Short-term hydrological responses of a forested hillslope during rainstorms, at Panola Mountain Research Watershed, Georgia, USA.
A small-scale filed experiment was conducted on a hillslope plot within the Georgia Piedmont, USA, with the aim of elucidating the hydrological processes which generate storm runoff and its chemistry. Intensive hydrometric and chemical sampling enabled the collection of detailed observations of hillslope processes during rainstorms. The passage of water was traced through a one-dimensional profile in the hillslope, where rainfall, throughfall, forest floor soil water, soil water at 15, 40, 50 and 70 cm depths, groundwaters and streamwaters were monitored, either manually or automatically. Chemical samples for each water type were also collected.
From analysis of hydrometric data, several hydrological flowpaths were detected that contribute water to storm runoff. Direct channel rainfall is operative in all storms, although its detection is difficult. Overland flow is in operation at some locations on the hillslope, specially in topographic lows. Macropore and mesopore flow occurred and may lead to groundwater displacement. Groundwater ridging also occurred. Each flowpath was found to vary in its operation, according to a series of controls, namely seasonality, antecedent moisture conditions, rainfall magnitude, duration and intensity, and the timing between rainstorms.
Conservative tracers (chloride and temperature) were employed to investigate the contribution of 'old' and 'new' water to storm runoff. The variation in chloride concentrations in samples collected either sequentially or manually at each flowpath was monitored throughout storms. Rainfall, comprising 'new' water, was found to exhibit a distinct chloride chemistry. Most samples contained < 20 eq/1 Cl-. A similar trend was observed for samples of throughfall and forest floor soil water. Groundwaters and matrix soil waters contained two or three times greater chloride concentrations than in the 'new' waters, due to evaporative mechanisms. Hence, 'new' water could be distinguished from 'old' water on the basis of chloride chemistry. Similarly, the temperature profiles of 'new' and 'old' waters were significantly different. During the summer, rainfall ('new' water) is warmer than groundwater ('old' water), and during the winter, the reverse is true. Hence, both chloride and temperature were instrumental in distinguishing 'old' from 'new' waters.

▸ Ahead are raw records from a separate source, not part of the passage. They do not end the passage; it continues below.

(** * Proofs *)

(** ** Reasoning about real comparisons *)

Ltac rdec :=
  repeat match goal with
  | |- context [Rlt_dec ?a ?b] => destruct (Rlt_dec a b)
  | |- context [Rle_dec ?a ?b] => destruct (Rle_dec a b)
  | |- context [Req_dec_T ?a ?b] => destruct (Req_dec_T a b)
  | H : context [Rlt_dec ?a ?b] |- _ => destruct (Rlt_dec a b)
  | H : context [Rle_dec ?a ?b] |- _ => destruct (Rle_dec a b)
  | H : context [Req_dec_T ?a ?b] |- _ => destruct (Req_dec_T a b)
  end.

Lemma js_lt_fin (x y : R) : js_lt (Fin x) (Fin y) = true <-> x < y.
Proof. cbn; unfold Rltb; rdec; split; intros; try lra; discriminate. Qed.

Lemma js_lt_fin_false (x y : R) : js_lt (Fin x) (Fin y) = false <-> y <= x.
Proof. cbn; unfold Rltb; rdec; split; intros; try lra; discriminate. Qed.

(** The level of [interp_level] on a finite record. *)
Lemma interp_level_fin (id : nat) (a b t0 t1 t : R) (cb : callback_t) :
  t0 <> t1 ->
  interp_level (mkFade id (Fin a) (Fin b) (Fin t0) (Fin t1) cb) (Fin t)
  = Fin ((t - t0) / (t1 - t0) * (b - a) + a).
Proof.
  intros Hne. unfold interp_level; cbn.
  unfold Reqb; rdec; [lra|]. reflexivity.
Qed.

(** ** The volume setter *)

Lemma set_volume_ok (x : R) (w : world) :
  0 <= x <= 1 -> set_volume (Fin x) w = Ok Undefined (set_media (Fin x) w).
Proof.
  intros H. unfold set_volume, Rleb.
  destruct (Rle_dec 0 x); [|exfalso; lra].
  destruct (Rle_dec x 1); [reflexivity|exfalso; lra].
Qed.

(** The setter accepts exactly the finite values of [0,1], and leaves the
    world unchanged when it refuses one. *)
Lemma set_volume_cases (v : num) (w : world) :
  volume_ok v /\ set_volume v w = Ok Undefined (set_media v w)
  \/ ~ volume_ok v /\ exists e, set_volume v w = Exn e w.
Proof.
  destruct v as [| | |x];
    try (right; split; [intros [y [Hy _]]; discriminate|eexists; reflexivity]).
  destruct (Rle_dec 0 x), (Rle_dec x 1).
  - left. split; [exists x; split; [reflexivity|lra]|].
    apply set_volume_ok. lra.
  - right. split; [intros [y [Hy Hr]]; injection Hy as <-; lra|].
    exists IndexSizeError. unfold set_volume, Rleb.
    destruct (Rle_dec 0 x); [|exfalso; lra].
    destruct (Rle_dec x 1); [exfalso; lra|reflexivity].
  - right. split; [intros [y [Hy Hr]]; injection Hy as <-; lra|].
    exists IndexSizeError. unfold set_volume, Rleb.
    destruct (Rle_dec 0 x); [exfalso; lra|reflexivity].
  - right. split; [intros [y [Hy Hr]]; injection Hy as <-; lra|].
    exists IndexSizeError. unfold set_volume, Rleb.
    destruct (Rle_dec 0 x); [exfalso; lra|reflexivity].
Qed.

(** [media.volume = this.volumeScaler(l)] either stores the scaler's value,
    which the setter accepts, or throws and changes nothing. *)
Lemma write_scaled_cases (l : num) (w : world) :
  (exists v, w.(volumeScaler) l = Some v /\ volume_ok v
     /\ write_scaled l w = Ok Undefined (set_media v w))
  \/ (~ exists v, w.(volumeScaler) l = Some v /\ volume_ok v)
     /\ exists e, write_scaled l w = Exn e w.
Proof.
  unfold write_scaled. destruct (volumeScaler w l) as [v|].
  - destruct (set_volume_cases v w) as [[Hv E]|[Hv [e E]]].
    + left. exists v. split; [reflexivity|split; assumption].
    + right. split; [intros [v' [Hv' Hok]]; injection Hv' as <-; contradiction|].
      exists e. exact E.
  - right. split; [intros [v' [Hv' _]]; discriminate|]. eexists; reflexivity.
Qed.

Lemma write_scaled_ok (l : num) (x : R) (w : world) :
  w.(volumeScaler) l = Some (Fin x) -> 0 <= x <= 1 ->
  write_scaled l w = Ok Undefined (set_media (Fin x) w).
Proof. intros H Hx. unfold write_scaled. rewrite H. apply set_volume_ok, Hx. Qed.

(** ** Update steps *)

(** A step before the fade's end time writes the interpolated level and
    registers the next frame. *)
Lemma updateVolume_before_end (n : nat) (w : world) (f : fade_t) :
  w.(active) = true -> w.(fade) = Some f ->
  js_lt (w.(clock) w.(reads)) f.(time_end) = true ->
  updateVolume (S n) w
  = match write_scaled (interp_level f (w.(clock) w.(reads))) (snd (date_now w)) with
    | Ok _ w2 => Ok This (set_pending (S w2.(pending)) w2)
    | Exn e w2 => Exn e w2
    end.
Proof. intros Ha Hf Ht. cbn [updateVolume]. rewrite Ha, Hf. cbn [date_now fst snd]. rewrite Ht. reflexivity. Qed.

(** A step from the fade's end time on writes the end level; the callback
    runs only once that write has succeeded. *)
Lemma updateVolume_at_end (n : nat) (w : world) (f : fade_t) :
  w.(active) = true -> w.(fade) = Some f ->
  js_lt (w.(clock) w.(reads)) f.(time_end) = false ->
  updateVolume (S n) w
  = match write_scaled f.(volume_end) (snd (date_now w)) with
    | Exn e w2 => Exn e w2
    | Ok _ w2 =>
        let w3 := set_active false w2 in
        match f.(callback) with
        | NotFunction => Ok This (set_fade None w3)
        | Fn tag =>
            match invoke (updateVolume n) (w3.(env) tag (length w3.(calls)))
                         (log_call f.(fid) w3) with
            | Ok _ w4 => Ok This (set_fade None w4)
            | Exn e w4 => Exn e w4
            end
        end
    end.
Proof. intros Ha Hf Ht. cbn [updateVolume]. rewrite Ha, Hf. cbn [date_now fst snd]. rewrite Ht. reflexivity. Qed.

Lemma updateVolume_inactive (n : nat) (w : world) :
  w.(active) = false -> updateVolume (S n) w = Ok This w.
Proof. intros Ha. cbn [updateVolume]. rewrite Ha. reflexivity. Qed.

Lemma updateVolume_no_fade (n : nat) (w : world) :
  w.(fade) = None -> updateVolume (S n) w = Ok This w.
Proof. intros Hf. cbn [updateVolume]. rewrite Hf. destruct (active w); reflexivity. Qed.

Lemma updateVolume_final (n : nat) (w : world) (f : fade_t) (s : R) :
  w.(active) = true -> w.(fade) = Some f ->
  js_lt (w.(clock) w.(reads)) f.(time_end) = false ->
  w.(volumeScaler) f.(volume_end) = Some (Fin s) -> 0 <= s <= 1 ->
  updateVolume (S n) w
  = match f.(callback) with
    | NotFunction => Ok This (set_fade None (after_final_write s w))
    | Fn tag =>
        match invoke (updateVolume n) (w.(env) tag (length w.(calls)))
                     (log_call f.(fid) (after_final_write s w)) with
        | Ok _ w4 => Ok This (set_fade None w4)
        | Exn e w4 => Exn e w4
        end
    end.
Proof.
  intros Ha Hf Ht Hs Hx. rewrite (updateVolume_at_end n w f Ha Hf Ht).
  rewrite (write_scaled_ok _ s); [reflexivity| |exact Hx]. exact Hs.
Qed.

Lemma invoke_returns_plain (uv : world -> result) (w : world) :
  invoke uv returns_plain w = Ok Undefined w.
Proof. reflexivity. Qed.

Lemma invoke_throws_plain (uv : world -> result) (w : world) :
  invoke uv throws_plain w = Exn CallbackError w.
Proof. reflexivity. Qed.

(** ** The callback log only grows *)

Lemma calls_prefix_refl (w w' : world) : w'.(calls) = w.(calls) -> calls_prefix w w'.
Proof. intros H. exists []. rewrite app_nil_r. exact H. Qed.

Lemma calls_prefix_trans (w1 w2 w3 : world) :
  calls_prefix w1 w2 -> calls_prefix w2 w3 -> calls_prefix w1 w3.
Proof. intros [l1 H1] [l2 H2]. exists (l1 ++ l2). rewrite H2, H1, app_assoc. reflexivity. Qed.

Section CallsPrefix.

Variable uv : world -> result.
Hypothesis Huv : forall w, calls_prefix w (res_world (uv w)).

Lemma start_with_prefix (w : world) : calls_prefix w (res_world (start_with uv w)).
Proof.
  unfold start_with. pose proof (Huv (set_active true w)) as H.
  destruct (uv (set_active true w)); exact H.
Qed.

Lemma fadeTo_with_prefix (v : num) (cb : callback_t) (w : world) :
  calls_prefix w (res_world (fadeTo_with uv v cb w)).
Proof.
  unfold fadeTo_with. destruct (validateVolumeLevel v); [|apply calls_prefix_refl; reflexivity].
  unfold new_fade; cbn [date_now alloc fst snd].
  match goal with |- context [start_with uv ?w0] =>
    pose proof (start_with_prefix w0) as H; destruct (start_with uv w0) end;
  exact H.
Qed.

Lemma act_with_prefix (a : action) (w : world) : calls_prefix w (res_world (act_with uv a w)).
Proof.
  destruct a as [| |d|v cb|cb|cb|]; cbn [act_with].
  - apply start_with_prefix.
  - apply calls_prefix_refl; reflexivity.
  - unfold setFadeDuration. destruct (_ && _); apply calls_prefix_refl; reflexivity.
  - apply fadeTo_with_prefix.
  - unfold fadeIn_with. pose proof (fadeTo_with_prefix (Fin 1) cb w) as H.
    destruct (fadeTo_with uv (Fin 1) cb w); exact H.
  - unfold fadeOut_with. pose proof (fadeTo_with_prefix (Fin 0) cb w) as H.
    destruct (fadeTo_with uv (Fin 0) cb w); exact H.
  - apply Huv.
Qed.

Lemma run_body_prefix (l : list (action * bool)) :
  forall w, calls_prefix w (res_world (run_body uv l w)).
Proof.
  induction l as [|[a caught] l IH]; intros w; cbn [run_body].
  - apply calls_prefix_refl; reflexivity.
  - pose proof (act_with_prefix a w) as H.
    destruct (act_with uv a w) as [v w'|e w']; cbn [res_world] in H.
    + exact (calls_prefix_trans _ _ _ H (IH w')).
    + destruct caught; [exact (calls_prefix_trans _ _ _ H (IH w'))|exact H].
Qed.

Lemma invoke_prefix (b : behaviour) (w : world) : calls_prefix w (res_world (invoke uv b w)).
Proof.
  unfold invoke. pose proof (run_body_prefix b.(body) w) as H.
  destruct (run_body uv (body b) w); [destruct (throws b)|]; exact H.
Qed.

End CallsPrefix.
(** * smtpfd: the privileged supervisor of the filter daemon

    A shallow embedding of [extras/filters/smtpfd/smtpfd.c]: the
    configuration model, the distributor ([priv_send_config],
    [priv_send_filter_proc], [priv_send_filter_conf]), the reload
    transaction ([priv_reload]), the two dispatch handlers, the signal
    handler, [priv_shutdown] and the start-up part of [main].

    The process is single threaded; every C function is embedded as a state
    transformer over a [world] that holds the C globals and the trace of
    externally visible actions.  What the operating system, libevent and the
    files of the daemon that are not part of this development (proc.c,
    parse.y, engine.c, frontend.c, control.c, smtpfd.h) decide is taken from
    an [os_model], a record of oracles. *)

From Stdlib Require Import List String ZArith Bool Lia PeanoNat.
Import ListNotations.

Local Open Scope string_scope.
Local Open Scope list_scope.

(* ================================================================== *)
(** ** Configuration model *)

(** [struct filter_conf]: the entry of the queue, its name, the [chain]
    flag and the argument vector.  [argv] is a NULL terminated vector of
    [argc] strings, kept here as the list of its strings. *)
Record filter_conf : Type := mk_filter {
  name  : string;
  chain : bool;
  argv  : list string
}.

Definition argc (f : filter_conf) : nat := List.length (argv f).

(** [struct smtpfd_conf]: the tail queue [filters], in insertion order. *)
Record smtpfd_conf : Type := mk_conf {
  filters : list filter_conf
}.

(** [config_new_empty] *)
Definition config_new_empty : smtpfd_conf := mk_conf [].

(* ================================================================== *)
(** ** Messages, processes and the trace *)

Inductive imsg_type : Type :=
| IMSG_SOCKET_IPC
| IMSG_RECONF_CONF
| IMSG_RECONF_FILTER
| IMSG_RECONF_FILTER_PROC
| IMSG_RECONF_FILTER_NODE
| IMSG_RECONF_END
| IMSG_CTL_RELOAD
| IMSG_CTL_LOG_VERBOSE
| IMSG_CTL_SHOW_MAIN_INFO
| IMSG_CTL_END
| IMSG_OTHER (n : Z).

Inductive payload : Type :=
| no_data
| str_data (s : string)
| int_data (v : Z).

(** The arguments of [proc_compose] after the handle:
    type, peer id, pid, descriptor, data. *)
Record imsg : Type := mk_imsg {
  hdr_type   : imsg_type;
  hdr_peerid : Z;
  hdr_pid    : Z;
  msg_fd     : Z;
  msg_data   : payload
}.
(** * z.ai2api_deno: request shaping helpers and model registry

    A shallow embedding of [app/utils/helpers.ts] and
    [app/utils/model_fetcher.ts], with the properties of their
    specification proved (or refuted) on the embedding.

    Conventions of the embedding:
    - a JavaScript string is the list of its UTF-16 code units;
    - a JavaScript object used as a record of strings, a [Map] and a
      [URLSearchParams] are insertion-ordered association lists;
    - the clock, the random sources, the network and the module-level
      User-Agent cache live in an explicit [World], threaded through a
      state-and-exception monad that stands for [async] functions. *)

From Stdlib Require Import Ascii String DecimalString.
From Stdlib Require Import List NArith ZArith Bool Lia.
Import ListNotations.

Set Implicit Arguments.

(* ================================================================== *)
(** * Part I: definitions                                              *)
(* ================================================================== *)

(** ** JavaScript strings *)

Definition CodeUnit := N.
Definition jsstring := list CodeUnit.

Local Open Scope N_scope.

(** Source literals are written as UTF-8 text; [js] turns one into the
    UTF-16 code units the runtime holds. *)
Fixpoint utf8_points (bs : list N) : list N :=
  match bs with
  | [] => []
  | b0 :: r0 =>
    if b0 <? 0x80 then b0 :: utf8_points r0
    else
      match r0 with
      | [] => []
      | b1 :: r1 =>
        if b0 <? 0xE0 then
          N.lor (N.shiftl (N.land b0 0x1F) 6) (N.land b1 0x3F) :: utf8_points r1
        else
          match r1 with
          | [] => []
          | b2 :: r2 =>
            if b0 <? 0xF0 then
              N.lor (N.shiftl (N.land b0 0x0F) 12)
                (N.lor (N.shiftl (N.land b1 0x3F) 6) (N.land b2 0x3F))
              :: utf8_points r2
            else
              match r2 with
              | [] => []
              | b3 :: r3 =>
                N.lor (N.shiftl (N.land b0 0x07) 18)
                  (N.lor (N.shiftl (N.land b1 0x3F) 12)
                     (N.lor (N.shiftl (N.land b2 0x3F) 6) (N.land b3 0x3F)))
                :: utf8_points r3
              end
          end
      end
  end.

Definition utf16_units (cp : N) : list CodeUnit :=
  if cp <? 0x10000 then [cp]
  else [0xD800 + N.shiftr (cp - 0x10000) 10; 0xDC00 + N.land (cp - 0x10000) 0x3FF].

Definition js (s : string) : jsstring :=
  flat_map utf16_units (utf8_points (map N_of_ascii (list_ascii_of_string s))).

Definition jsstring_eqb (a b : jsstring) : bool :=
  if list_eq_dec N.eq_dec a b then true else false.

Infix "===" := jsstring_eqb (at level 70, no associativity).

(** ToBoolean on a string: only the empty string is falsy. *)
Definition truthy (s : jsstring) : bool :=
  match s with [] => false | _ :: _ => true end.

(** ECMAScript WhiteSpace and LineTerminator code points: what
    [String.prototype.trim] strips and what [\s] matches. *)
Definition isLineTerminator (c : CodeUnit) : bool :=
  (c =? 0x0A) || (c =? 0x0D) || (c =? 0x2028) || (c =? 0x2029).

Definition isWhiteSpace (c : CodeUnit) : bool :=
  (c =? 0x09) || (c =? 0x0B) || (c =? 0x0C) || (c =? 0x20) || (c =? 0xA0)
  || (c =? 0x1680) || ((0x2000 <=? c) && (c <=? 0x200A))
  || (c =? 0x202F) || (c =? 0x205F) || (c =? 0x3000) || (c =? 0xFEFF).

Definition isSpace (c : CodeUnit) : bool := isWhiteSpace c || isLineTerminator c.

Fixpoint trimStart (s : jsstring) : jsstring :=
  match s with
  | [] => []
  | c :: r => if isSpace c then trimStart r else s
  end.

Definition trimEnd (s : jsstring) : jsstring := rev (trimStart (rev s)).

Definition trim (s : jsstring) : jsstring := trimEnd (trimStart s).

(** [Array.prototype.join("")] on an array of strings. *)
Definition join (l : list jsstring) : jsstring := concat l.

(** ** Chat messages *)

(** Modelled from the spec: the [ContentPart] and [Message] interfaces of
    [models/schemas.ts], which is not part of the sources at hand.  A
    part may lack its text field; the content of a message is a single
    string, an ordered list of parts, or neither; [reasoning_content] is
    an optional string. *)
Record ContentPart := mkPart {
  part_type : jsstring;
  text : option jsstring
}.

Inductive MessageContent :=
| ContentString (s : jsstring)
| ContentParts (parts : list ContentPart)
| ContentAbsent.

Record Message := mkMessage {
  role : jsstring;
  content : MessageContent;
  reasoning_content : option jsstring
}.

(** [part.text ?? ""] *)
Definition partText (part : ContentPart) : jsstring :=
  match text part with Some t => t | None => [] end.

Definition extractMessageText (message : Message) : jsstring :=
  match content message with
  | ContentString s => s
  | ContentParts parts => trim (join (map partText parts))
  | ContentAbsent =>
    match reasoning_content message with
    | Some r => r
    | None => []
    end
  end.

(** The loop [for (let i = messages.length - 1; i >= 0; i--)]: the
    argument [k] is [i + 1], the number of entries still to inspect.
    [None] means that the loop ran to its end without returning. *)
Fixpoint lastUserLoop (messages : list Message) (k : nat) : option jsstring :=
  match k with
  | O => None
  | S i =>
    match nth_error messages i with
    | Some msg =>
      if role msg === js "user" then
        let content := extractMessageText msg in
        if truthy content then Some content else lastUserLoop messages i
      else lastUserLoop messages i
    | None => lastUserLoop messages i
    end
  end.

(** [messages.at(-1)] *)
Definition at_last (A : Type) (l : list A) : option A :=
  nth_error l (length l - 1).

Definition getLastUserMessageContent (messages : list Message) : jsstring :=
  match lastUserLoop messages (length messages) with
  | Some content => content
  | None =>
    match at_last messages with
    | Some fallback => extractMessageText fallback
    | None => []
    end
  end.

(** ** Numbers as text *)

(** [Number.prototype.toString()] and [String(n)] on an integer in the
    range where the runtime prints plain decimal digits. *)
Definition decimal (z : Z) : jsstring :=
  js (NilZero.string_of_int (Z.to_int z)).

Definition hexDigit (d : N) : CodeUnit :=
  if d <? 10 then 48 + d else 87 + d.

Fixpoint toString16_go (fuel : nat) (n : N) (acc : jsstring) : jsstring :=
  match fuel with
  | O => acc
  | S f =>
    let acc' := hexDigit (n mod 16) :: acc in
    if n / 16 =? 0 then acc' else toString16_go f (n / 16) acc'
  end.

(** [n.toString(16)] *)
Definition toString16 (n : N) : jsstring :=
  toString16_go (S (N.size_nat n)) n [].

(** [s.padStart(width, "0")] *)
Definition padStart0 (width : nat) (s : jsstring) : jsstring :=
  repeat 48 (width - length s) ++ s.

(** [Array.from(bytes).map((b) => b.toString(16).padStart(2, "0")).join("")] *)
Definition hexOfBytes (bytes : list N) : jsstring :=
  join (map (fun b => padStart0 2 (toString16 b)) bytes).

(** [s.substring(0, n)] *)
Definition substring0 (n : nat) (s : jsstring) : jsstring := firstn n s.

(** ** Searching and splitting *)

Fixpoint startsWith (p s : jsstring) : bool :=
  match p, s with
  | [], _ => true
  | _ :: _, [] => false
  | a :: p', b :: s' => (a =? b) && startsWith p' s'
  end.

Fixpoint includes (p s : jsstring) : bool :=
  startsWith p s ||
  match s with
  | [] => false
  | _ :: r => includes p r
  end.

(** [s.split(sep)] for a non-empty separator.  [skip] counts the code
    units of a separator just recognised that are still to be passed
    over; [cur] is the piece being collected, most recent unit first. *)
Fixpoint split_go (sep : jsstring) (skip : nat) (cur : jsstring) (s : jsstring)
  : list jsstring :=
  match s with
  | [] => [rev cur]
  | c :: r =>
    match skip with
    | S k => split_go sep k cur r
    | O =>
      if startsWith sep s then rev cur :: split_go sep (length sep - 1) [] r
      else split_go sep 0 (c :: cur) r
    end
  end.

Definition split (sep s : jsstring) : list jsstring := split_go sep 0 [] s.

(** ** [TextEncoder]: UTF-16 code units to UTF-8 bytes *)

Definition utf8_bytes (cp : N) : list N :=
  if cp <? 0x80 then [cp]
  else if cp <? 0x800 then
    [N.lor 0xC0 (N.shiftr cp 6); N.lor 0x80 (N.land cp 0x3F)]
  else if cp <? 0x10000 then
    [N.lor 0xE0 (N.shiftr cp 12); N.lor 0x80 (N.land (N.shiftr cp 6) 0x3F);
     N.lor 0x80 (N.land cp 0x3F)]
  else
    [N.lor 0xF0 (N.land (N.shiftr cp 18) 0x07);
     N.lor 0x80 (N.land (N.shiftr cp 12) 0x3F);
     N.lor 0x80 (N.land (N.shiftr cp 6) 0x3F); N.lor 0x80 (N.land cp 0x3F)].

Definition isHighSurrogate (c : CodeUnit) : bool := (0xD800 <=? c) && (c <=? 0xDBFF).
Definition isLowSurrogate (c : CodeUnit) : bool := (0xDC00 <=? c) && (c <=? 0xDFFF).

(** [new TextEncoder().encode(s)]: a surrogate pair becomes one code
    point, a lone surrogate the replacement character U+FFFD. *)
Fixpoint encode (s : jsstring) : list N :=
  match s with
  | [] => []
  | c :: r =>
    if isHighSurrogate c then
      match r with
      | d :: r' =>
        if isLowSurrogate d then
          utf8_bytes (0x10000 + N.shiftl (c - 0xD800) 10 + (d - 0xDC00)) ++ encode r'
        else utf8_bytes 0xFFFD ++ encode r
      | [] => utf8_bytes 0xFFFD
      end
    else if isLowSurrogate c then utf8_bytes 0xFFFD ++ encode r
    else utf8_bytes c ++ encode r
  end.

(** ** SHA-256 (FIPS 180-4) and HMAC (RFC 2104): what
    [crypto.subtle.sign("HMAC", key, data)] computes for a key imported
    with [{ name: "HMAC", hash: "SHA-256" }] *)

Module Sha256.

Definition mask32 (x : N) : N := x mod 0x100000000.
Definition add32 (x y : N) : N := mask32 (x + y).
Definition rotr (n x : N) : N :=
  N.lor (N.shiftr x n) (mask32 (N.shiftl x (32 - n))).
Definition not32 (x : N) : N := N.lxor x 0xFFFFFFFF.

Direct channel rainfall, overland flow and macropore flow were important flowpaths for the rapid transport of 'new' water through the system during the growing season. Overland flow contributed some 'old' water during the dormant season. Although macropore flow allowed rapid transit of 'new' water to depth, this led to a groundwater displacement mechanism, which ultimately led to the rapid contribution of 'old' water to storm runoff. The combination of hydrometric and tracer data enabled a conceptual hydrological model to be developed of the responses of the hillslope to storm events.